Маркес думал о библейских символах романа — наиболее явственных, по крайней мере, более отчётливых, выпуклых, чем в других романах Фолкнера. (И это, обратим внимание, наложило отпечаток на всё творчество Гарсия Маркеса, которое во многом зиждется, пронизано библейскими символами, аллитерациями, метафорами.) Если Лина Гроув для Фолкнера — олицетворение язычества, вневременной гармонии, «сияния более древнего, чем христианская цивилизация», то другой главный герой романа, Джо Кристмас, символически соотнесён с самим Иисусом Христом. Самая его фамилия (буквально в переводе с английского: Рождество Христово), инициалы (J. С. = Джизус Крайст, Иисус Христос), возраст (тридцать три года) вызывают ассоциации с Новым Заветом. И в сюжете сонм параллелей: Кристмаса предаёт его ученик, Кристмас изгоняет торгующих из храма, неделя проходит со дня убийства Джоанны Берден до Страстной пятницы, когда Кристмас прекращает побег… Сам мотив распятия и мотив «света — тьмы»…
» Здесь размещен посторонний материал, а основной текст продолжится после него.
(* ===== verification/Arena.v ===== *)
(** Clients of the heap that only allocate, as the boot loader's are: the free
    memory is then one block at the end of the list, and allocations come from it
    in order.  The file also says what one program step leaves alone, for the
    proofs of the clients. *)

From S2P Require Import Prelude PhysMem Layout CString Terminal Heap Machine DiskRead.

(** ** The shape of the heap *)

(** Reserved blocks, whose data are [own] in order of address, then one free block
    with its data at [top], then the last header at [e]. *)
Definition arena (m : mem) (heap : Z) (own : list (Z * Z)) (top e : Z) : Prop :=
  exists bl, heap_ok m heap (bl ++ [Blk (e - top) false]) e /\
    Forall (fun b => b_reserved b = true) bl /\ own = owned heap bl.

Lemma span_app bl1 bl2 : span (bl1 ++ bl2) = span bl1 + span bl2.
Proof. induction bl1 as [|b bl1 IH]; cbn [span app]; lia. Qed.

Lemma owned_app p bl1 bl2 : owned p (bl1 ++ bl2) = owned p bl1 ++ owned (p + span bl1) bl2.
Proof.
  revert p. induction bl1 as [|b bl1 IH]; intros p; cbn [owned span app].
  - by rewrite Z.add_0_r.
  - rewrite IH, <- app_assoc. do 3 f_equal. lia.
Qed.

Lemma arena_owned heap bl top e :
  owned heap bl = owned heap (bl ++ [Blk (e - top) false]).
Proof. rewrite owned_app. cbn. by rewrite app_nil_r. Qed.

Lemma alloc_spec_arena p size bl fr :
  Forall (fun b => b_reserved b = true) bl -> 0 <= size -> size + 8 <= fr ->
  alloc_spec p size (bl ++ [Blk fr false]) =
    Fits (bl ++ [Blk size true; Blk (fr - size - 8) false]) (p + span bl + 8).
Proof.
  intros Hr Hs Hf. revert p. induction Hr as [|b bl Hb Hr IH]; intros p; cbn [alloc_spec app span].
  - cbn [b_reserved b_size orb]. rewrite (proj2 (Z.ltb_ge _ _)), (proj2 (Z.eqb_neq _ _)) by lia.
    rewrite (proj2 (Z.leb_le _ _)) by lia. f_equal; lia.
  - rewrite Hb. cbn [orb]. rewrite IH. f_equal; lia.
Qed.

Lemma arena_bounds m heap own top e :
  arena m heap own top e -> 0 < heap /\ heap + 8 <= top /\ top <= e /\ e + 8 <= 4294967296.
Proof.
  intros (bl & H & _ & _). pose proof (heap_ok_sizes _ _ _ _ H) as Hs.
  destruct H as (? & ? & He%heap_at_end). rewrite span_app in He. cbn [span b_size] in He.
  apply Forall_app in Hs as [Hs1 Hs2]. apply Forall_cons in Hs2 as [Hs2 _]. cbn in Hs2.
  assert (0 <= span bl) by (clear -Hs1; induction Hs1; cbn [span]; lia). lia.
Qed.

(** The header of the free block, just below [top], has the last header for its next one. *)
Lemma arena_free_header m heap own top e : arena m heap own top e -> get_next m (top - 8) = e.
Proof.
  intros (bl & (_ & _ & H) & _ & _). revert H. generalize heap.
  induction bl as [|b bl IH]; intros p H; cbn [app heap_at b_size] in H; [|by apply (IH (p + 8 + b_size b)), H].
  destruct H as (_ & Hn & _ & He & _). replace (top - 8) with p by lia. lia.
Qed.

(** Blocks handed out lie below [top], each followed by a header. *)
Lemma arena_block m heap own top e q s :
  arena m heap own top e -> (q, s) ∈ own -> heap + 8 <= q /\ 0 <= s /\ q + s + 8 <= top.
Proof.
  intros (bl & H & _ & ->) Hq. pose proof (heap_ok_sizes _ _ _ _ H) as Hs.
  apply Forall_app in Hs as [Hs _]. destruct (owned_bounds _ _ _ _ Hs Hq) as (? & ? & ?).
  destruct H as (_ & _ & He%heap_at_end). rewrite span_app in He. cbn [span b_size] in He. lia.
Qed.

Lemma arena_apart m heap own top e : arena m heap own top e -> pairwise_apart own.
Proof.
  intros (bl & H & _ & ->). apply owned_apart. apply heap_ok_sizes in H.
  by apply Forall_app in H as [? _].
Qed.

Lemma arena_alloc m heap own top e size :
  arena m heap own top e -> 0 <= size -> top + size + 8 <= e ->
  exists m', returns (fun fuel => kalloc fuel heap size) m top m' /\
    arena m' heap (own ++ [(top, size)]) (top + size + 8) e /\ alloc_frame top size m m'.
Proof.
  intros (bl & H & Hr & ->) Hs Hf. pose proof (kalloc_returns _ _ _ _ _ H Hs) as Hk.
  rewrite alloc_spec_arena in Hk by (done || lia).
  destruct (id H) as (_ & _ & He%heap_at_end). rewrite span_app in He. cbn [span b_size] in He.
  replace (heap + span bl + 8) with top in Hk by lia.
  destruct Hk as (m' & Hk & H' & Hfr & _). exists m'. split; [done|]. split; [|done].
  exists (bl ++ [Blk size true]). split; [|split].
  - rewrite <- app_assoc. cbn [app].
    by replace (e - (top + size + 8)) with (e - top - size - 8) by lia.
  - apply Forall_app. split; [done|]. by constructor.
  - rewrite owned_app. cbn [owned b_reserved b_size app]. do 3 f_equal. lia.
Qed.

Lemma arena_write m m' heap own top e q s :
  arena m heap own top e -> (q, s) ∈ own -> only_changes q s m m' -> arena m' heap own top e.
Proof.
  intros (bl & H & Hr & ->) Hq C. exists bl. split; [|done].
  eapply heap_ok_write; [done| |done]. by rewrite <- arena_owned.
Qed.
(* ===== verification/FatVolume.v ===== *)
(** What a FAT32 volume contains, read off the disk image: the specification the
    driver of [Fat32] is proved against.  [image lba i] is byte [i] of sector
    [lba], [part] the first sector of the partition. *)

From S2P Require Import Prelude PhysMem Layout CString Xtoa Fat32.

Local Open Scope string_scope.
Local Open Scope list_scope.
Local Open Scope Z_scope.

(** The part of a name before its padding. *)
Fixpoint upto_space (l : list Z) : list Z :=
  match l with
  | [] => []
  | c :: l' => if c =? 32 then [] else c :: upto_space l'
  end.

Section Volume.
Context (image : Z -> Z -> Z) (part : Z).

(** Byte [off] after the start of sector [lba], and little-endian integers. *)
Definition disk_byte (lba off : Z) : Z := image (lba + off / 512) (off mod 512).

Fixpoint disk_le (n : nat) (lba off : Z) : Z :=
  match n with
  | O => 0
  | S n' => disk_byte lba off + 256 * disk_le n' lba (off + 1)
  end.

Definition vbr_field (f : string) : Z :=
  disk_le (Z.to_nat (fieldsize fat32_BPD f)) part (11 + offsetof fat32_BPD f).

Definition v_spc : Z := vbr_field "sectorsPerCluster".
Definition v_reserved : Z := vbr_field "reservedSectors".
Definition v_nfats : Z := vbr_field "numberOfFATs".
Definition v_spf : Z := vbr_field "sectorsPerFAT".
Definition v_root : Z := vbr_field "clusterNumberRoot".
Definition v_first_data : Z := v_reserved + v_nfats * v_spf.

(** The first sector of a cluster, and its entry in the first FAT. *)
Definition v_cluster (c : Z) : Z := part + v_first_data + (c - 2) * v_spc.
Definition v_fat (c : Z) : Z := Z.land (disk_le 4 (part + v_reserved) (4 * c)) clusterMask.

(** The clusters of a file from cluster [c] on; each has its entry inside the FAT
    and its sectors inside the 32-bit range. *)
Inductive chain : Z -> list Z -> Prop :=
  | chain_end c : isClusterEnd c = true -> chain c []
  | chain_next c l :
      isClusterEnd c = false -> 0 <= c < 128 * v_spf -> 0 <= v_cluster c < 4294967294 ->
      chain (v_fat c) l -> chain c (c :: l).

(** The root directory's entries, in its first cluster. *)
Definition de_byte (i k : Z) : Z := disk_byte (v_cluster v_root) (32 * i + k).
Definition de_field (i : Z) (f : string) : Z :=
  disk_le (Z.to_nat (fieldsize fat32_dirEntry f)) (v_cluster v_root)
    (32 * i + offsetof fat32_dirEntry f).

Definition de_cluster (i : Z) : Z :=
  de_field i "highClusterNumber" * 65536 + de_field i "lowClusterNumber".

(** The bytes of an entry's name, with a dot and the extension unless the entry is a
    plain subdirectory. *)
Definition entry_chars (i : Z) : list Z :=
  upto_space (map (de_byte i) (seqZ 0 8)) ++
  (if de_field i "attributes" =? attr_SUBDIRECTORY then []
   else 46 :: map (de_byte i) (seqZ 8 3)).

Definition entry_name (i : Z) : list Z :=
  if de_field i "attributes" =? attr_LFN then bytes_of_string "LFN" else c_str (entry_chars i).

(** The first of the [k] entries from [i] on that has this name. *)
Fixpoint find_entry (k : nat) (i : Z) (name : list Z) : option Z :=
  match k with
  | O => None
  | S k' => if decide (entry_name i = name) then Some i else find_entry k' (i + 1) name
  end.

(** A volume the driver can read: 512-byte sectors, the structures inside the 32-bit
    range, a root directory of one cluster, with [n] entries and the null byte that
    ends them. *)
Record volume_ok (n : Z) : Prop := {
  vo_part : 0 <= part < 4294967294;
  vo_bps : vbr_field "bytesPerSector" = 512;
  vo_spc : 0 < v_spc;
  vo_spf : 0 < v_spf < 4194304;
  vo_data : part + v_first_data < 4294967294;
  vo_fat : v_reserved + v_spf <= v_first_data;
  vo_root : 0 <= v_root < 128 * v_spf;
  vo_root_end : (Z.land (v_fat v_root) 268435440 =? 268435440) ||
                (8 <=? Z.land (v_fat v_root) 15) = true;
  vo_root_lba : 0 <= v_cluster v_root /\ v_cluster v_root + v_spc < 4294967295;
  vo_entries : 0 <= n < 16 * v_spc;
  vo_used i : 0 <= i < n -> de_byte i 0 <> 0;
  vo_last : de_byte n 0 = 0;
}.

(** Memory that holds sectors holds the integers in them. *)
Lemma load_disk n m buf len lba off :
  (forall i, 0 <= i < len -> rd8 m (buf + i) = disk_byte lba i) ->
  0 <= off -> off + Z.of_nat n <= len -> load n m (buf + off) = disk_le n lba off.
Proof.
  intros H. revert off. induction n as [|n IH]; intros off Ho Hl; cbn [load disk_le]; [done|].
  rewrite H by lia. f_equal. f_equal. rewrite <- IH by lia. f_equal. lia.
Qed.

Lemma disk_byte_add lba k i :
  disk_byte lba (512 * k + i) = disk_byte (lba + k) i.
Proof.
  unfold disk_byte. f_equal; Z.to_euclidean_division_equations; lia.
Qed.

Lemma find_entry_Some k i name j :
  find_entry k i name = Some j -> i <= j < i + Z.of_nat k /\ entry_name j = name.
Proof.
  revert i. induction k as [|k IH]; intros i; cbn [find_entry]; [done|].
  destruct (decide (entry_name i = name)).
  - intros [= <-]. by split; [lia|].
  - intros H. apply IH in H as [??]. by split; [lia|].
Qed.

Lemma isClusterEnd_range c : 0 <= c < 268435456 ->
  isClusterEnd c = (268435448 <=? c).
Proof.
  intros Hc. unfold isClusterEnd. change 268435455 with (Z.ones 28).
  rewrite Z.land_ones, Z.mod_small by (change (2 ^ 28) with 268435456; lia).
  change (Z.ones 28) with 268435455. rewrite (proj2 (Z.leb_le c 268435455)) by lia.
  apply andb_true_r.
Qed.

(** The bytes of a file of [size] bytes in the clusters [l]. *)
Definition cluster_bytes (c : Z) : list Z :=
  map (disk_byte (v_cluster c)) (seqZ 0 (512 * v_spc)).
Definition file_bytes (l : list Z) (size : Z) : list Z :=
  take (Z.to_nat size) (flat_map cluster_bytes l).
End Volume.
(** A directory in memory: the structure [readDir] returns, at [d], with the sectors
    of the root directory's cluster at [dir]. *)
Record dir_at (s : machine) (own : list (Z * Z)) (d dir : Z) : Prop := {
  da_own : (d, 12) ∈ own;
  da_code : get readDirResult "returnCode" (m_ram s) d = 0;
  da_num : get readDirResult "numEntries" (m_ram s) d = n;
  da_entries : get readDirResult "entries" (m_ram s) d = dir;
  da_dir_own : (dir, 512 * v_spc image part) ∈ own;
  da_dir i : 0 <= i < 512 * v_spc image part ->
    rd8 (m_ram s) (dir + i) = disk_byte image (v_cluster image part (v_root image part)) i;
}.

Lemma dir_at_grows s own s' own' d dir :
  dir_at s own d dir -> grows s own s' own' -> dir_at s' own' d dir.
Proof.
  intros [H1 H2 H3 H4 H5 H6] Hg.
  split; [by eapply grows_in| | | |by eapply grows_in|].
  - by rewrite (grows_get _ _ _ _ _ _ _ _ Hg H1) by (reflexivity || done).
  - by rewrite (grows_get _ _ _ _ _ _ _ _ Hg H1) by (reflexivity || done).
  - by rewrite (grows_get _ _ _ _ _ _ _ _ Hg H1) by (reflexivity || done).
  - intros i Hi. rewrite (grows_block _ _ _ _ _ _ _ Hg H5 Hi). by apply H6.
Qed.

(** The condition under which [readDir] takes the root directory. *)
Lemma root_not_multi :
  negb (Z.land (v_fat image part (v_root image part)) 268435440 =? 268435440) &&
    (Z.land (v_fat image part (v_root image part)) 15 <? 8) = false.
Proof.
  destruct (orb_prop _ _ (vo_root_end _ _ _ Hvol)) as [->|H]; [done|].
  apply Z.leb_le in H. rewrite (proj2 (Z.ltb_ge _ _)) by done. by rewrite andb_false_r.
Qed.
Под впечатлением Фолкнера, глядя в темноту на поблескивающие в лунном свете чёрные волны, Маркес думал о том, что, так никакому ремеслу не научившись, бросил учёбу с иллюзорной надеждой жить в будущем за счёт своих книг. Он курил отсыревший табак, глубоко затягиваясь, поглядывал на дремлющую рядом мать и, как заклинание, повторял про себя слова Бернарда Шоу: «Я бросил учиться и никому не говорил о том, что чувствовал: мотив, силы, успех моей жизни — во мне».
«Потом мы опять спорили о моём будущем, — вспоминает Маркес, — мать говорила, что в Барранкилье, увидев меня в стоптанных сандалиях на босу ногу, худого, приняла за нищего, я объяснял, что так удобней… Она прервала спор не потому, что мои аргументы её убедили, а потому что захотела в туалет, но усомнилась в его санитарной безупречности. Я спросил у шкипера, нет ли места почище, но он ответил, что и сам пользуется общим нужником. И заключил, будто продекламировал Конрада: „В море мы все равны“. Мать удалилась, а вышла, едва сдерживая смех. „Представь себе, — сказала она, — что подумает твой отец, если я вернусь из нашей поездки с дурной болезнью“».
Дедовский дом они продали неожиданно удачно, за семь тысяч песо — крестьянину, выигравшему крупную сумму денег в лотерею (по другой версии, дом удалось продать лишь через много лет). Но суть не в этом.
«Мы приехали в Аракатаку, — рассказывал Гарсия Маркес в интервью Варгасу Аьосе, — и я увидел, что всё там было вроде бы по-прежнему, только немногое изменилось; произошел как бы поэтический сдвиг. Я убедился в том, в чём нам всем доводилось убеждаться: улицы, которые раньше казались широкими, теперь стали узкими, дома были не такими высокими, как мы себе воображали, они были всё те же, но источенные временем и запустеньем; через окна мы видели, что и обстановка в домах прежняя, только обветшала за пятнадцать лет. Это был раскалённый и пыльный посёлок. Стоял жуткий полдень, в лёгкие набивалась пыль. Мы с матерью шли, словно сквозь мираж: на улице не было ни души, лишь бродячие собаки и стервятники. Мы дошли до аптеки на углу, в ней сидела и шила какая-то сеньора. Мать вошла, приблизилась к этой женщине и сказала: „Как поживаешь, кума?“ Та подняла голову — они обнялись и проплакали полчаса. Они не сказали друг другу ни слова, а только плакали. В этот момент у меня возникла мысль на бумаге рассказать о том, что предшествовало этой сцене… Я понял, что хочу быть писателем, никто не сможет мне в этом помешать и осталось одно: попытаться стать лучшим писателем на свете».